There is no doubt that Muslims are as much a part of American history as any other group that faces bias today, but Muslims and the Making of America (hereafter Muslims) does not make the case they deserve. Published in late 2016, the timeliness of Muslims‘ subject matter needs little explanation given the debate that was taking place (and continues to take place). However, it’s unclear what Muslims actually hoped to accomplish.
More than anything, the book is greatly disserved by its complete lack of references (other than a number of suggestions for further reading at the end). It’s hard to imagine any book intended for readers “both in and beyond academic institutions” that would have been green-lighted with so little attention to supporting its historical accounting. Although, it soon becomes clear, the historical accounting for a book dedicated to proving the influence of Islam in America is sorely under-researched.
From the beginning, the writing is awkwardly informal and prone to rambling, disconnected paragraphs with little attention to narrative. In the first chapter during the section devoted to African Muslim slaves and early America, Hussain spends hardly any time on the subject and the vast majority of its pages aimlessly recounting the drama of the “Ground Zero Mosque” from 2010 without even attempting to contrive a connection between the subject of the section and the discussion that follows. The section then abruptly ends with the self-satisfied “Muslims are part of the history of Lower Manhattan”, having said nothing about their connection other than reiterating an un-sourced statistic mentioned in the book’s introduction that ten percent of the slaves brought to America may have been Muslim. It becomes especially clear that Muslims demanded the skills of a more dedicated editor when parts of Chapter One are nearly copy-and-pasted verbatim from the Introduction, making for a difficult start to an already brief book.

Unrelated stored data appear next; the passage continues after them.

Lemma occurrences_pos (w : str) (l : list str) : In w l -> 1 <= occurrences w l.
Proof.
  induction l as [|x l IH]; [intros []|]. rewrite occurrences_cons.
  intros [->|H].
  - destruct (str_eqb_spec w w); [lia | congruence].
  - specialize (IH H). lia.
Qed.

Lemma counted_words_long (text w : str) :
  In w (counted_words text) -> 2 < List.length w.
Proof.
  unfold counted_words. rewrite filter_In. intros [_ H]. now apply Nat.ltb_lt.
Qed.

(** The items behind the result: all counted words with their counts,
    most frequent first, of which the result is a prefix. *)
Lemma word_cloud_items (text : pyval) (max_words : Z) :
  exists (items : list (str * nat)) (n : nat),
    create_word_cloud_data text max_words = firstn n items
    /\ ((0 <= max_words)%Z -> n = Z.to_nat max_words)
    /\ StronglySorted (fun a b => snd b <= snd a) items
    /\ NoDup (map fst items)
    /\ (forall w c, In (w, c) items -> c = occurrences w (counted_words (py_str text)))
    /\ (forall w, In w (map fst items) <-> In w (counted_words (py_str text))).
Proof.
  unfold create_word_cloud_data.
  replace (py_str (if isinstance_str text then text else PyStr (py_str text)))
    with (py_str text) by now destruct text.
  set (ws := split (lower (py_str text))).
  destruct (count_words_spec ws [] (NoDup_nil _)) as [Hnd [Hget Hin]].
  cbn zeta in *.
  change (filter (fun w : list ascii => Nat.ltb 2 (List.length w))
            (map (strip_chars stripped_chars) ws))
    with (counted_words (py_str text)) in Hget, Hin.
  cbn [freq_get map] in Hget, Hin.
  set (wf := fold_left count_word ws []) in *.
  pose proof (sorted_by_count_perm wf) as Hperm.
  destruct (slice_to_firstn _ (sorted_by_count wf) max_words) as [n [Hn Hk]].
  assert (Hnd' : NoDup (map fst (sorted_by_count wf))).
  { apply Permutation_NoDup with (map fst wf); [|exact Hnd].
    apply Permutation_map. now symmetry. }
  exists (sorted_by_count wf), n. rewrite Hn.
  split.
  { apply dict_of_items_id.
    rewrite <- (firstn_skipn n (sorted_by_count wf)), map_app in Hnd'.
    now apply NoDup_app_remove_r in Hnd'. }
  split; [exact Hk|]. split; [apply sorted_by_count_sorted|].
  split; [exact Hnd'|]. split.
  - intros w c Hw. apply (Permutation_in _ Hperm) in Hw.
    rewrite <- (freq_get_In wf w c 0 Hnd Hw). now rewrite Hget.
  - intros w. split; intros H.
    + assert (H' : In w (map fst wf)).
      { eapply Permutation_in; [|exact H]. now apply Permutation_map. }
      apply Hin in H'. destruct H' as [[]|H']. exact H'.
    + assert (H' : In w (map fst wf)) by (apply Hin; now right).
      eapply Permutation_in; [|exact H']. apply Permutation_map. now symmetry.
Qed.

Lemma In_firstn (A : Type) (n : nat) (l : list A) (x : A) :
  In x (firstn n l) -> In x l.
Proof.
  intros H. rewrite <- (firstn_skipn n l). apply in_or_app. now left.
Qed.

End WordCloudFacts.

Module WordCloudExtras.
Import Py Visualization WordCloudFacts.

Hussain writes with a very elementary syntax more suited to the style of a blog post than a published book. After recounting the plot of Alex Haley’s Roots (1976), Hussain writes, “Who knew that some of the slaves brought over from Africa were Muslims…?” His undisciplined writing style continually resurfaces throughout the book as when he spends an inexplicable amount of time discussing Islam’s understanding of Christ in a section devoted to the greatest Muslims in sports. His narrative about Kareem Abdul-Jabar strings together lazy, self-reinforcing assumptions more than source-supported facts. For Abdul-Jabar, Hussain once again drags out the ten percent statistic that goes forever unsourced but perpetually relied upon. This time, it is proof that conversion to Islam was not a conversion, at all, but a reversion, as Hussain sees it, to the ways of Abdul-Jabar’s ancestors (somewhere along the way the other 90 percent of non-Muslim slaves are completely disregarded).
Indeed, spending eight pages of 125 total on Kareem Abdul-Jabar seems bewildering. If the argument that “Islam has always been a part of America” rests so heavily on one or two figures, it’s a tough case to make. This is ultimately the most disappointing element of Muslims: the lack of preparation to write a book on this subject (in perhaps the timeliest moment in modern history) is stunning. By the end, the reader is left with a handful of factoids: Muslims may have comprised ten percent of the early slaves; a famous music producer was Muslim; as were two of the biggest names in sports. Does retelling Muhammad Ali’s and Kareem Abdul-Jabar’s very famous conversion stories actually make the case that Islam has always been a part of American history?
We are reminded that “there is also an older connection here between athletics and civil rights”, though the fact that that connection has to do with African-American civil rights, rather than Muslim American civil rights, is as usual entirely ignored. Hussain repeatedly wanders between African-American history and Muslim American history with only the most tangential, forced connections.
The lack of preparation aside, Hussain regularly stretches logic beyond all bounds, as when he discusses the circumambulation of “mourner’s benches” in African Methodist Episcopal Churches. Hussain’s conclusion? Muslims also circumambulate around the Ka’ba in Mecca. For Hussain, these are “subtle traces”, for anyone else it’s an entirely bizarre revelation that a religious studies professor wouldn’t acknowledge that circumambulation is an almost universal cultural and religious practice with no more specific connection to Islam than, say, Judaism or Christianity (i.e., the two religions that pre-date and lay a foundation for many Muslim doctrines).
By the time Hussain argues that the Trump Taj Mahal demonstrates the influence of Islam on America, it becomes impossible to believe he genuinely wants to make the case he outlines in the Introduction. In the chapter “Muslims on the American Landscape”, the influence of Islam on America has been exchanged for American “fascination with the Orient”, which Hussain shows us in the depiction of the camel mascot of Camel cigarettes.
It all begs the question: who is Hussain writing this book for? It is difficult (but troublingly possible) to imagine anyone so ignorant of American history not to have known that yes, Muhammad Ali and Kareem Abdul-Jabar were/are Muslim; yes, Muslims have lived in the United States for generations; yes, Islamic architecture and music have traveled to and influenced America. That’s how culture works: it doesn’t remain contained where it originated. For anyone seeking a thoughtful account of Islam in American history, however, unfortunatley, Muslims and the Making of America does not deliver.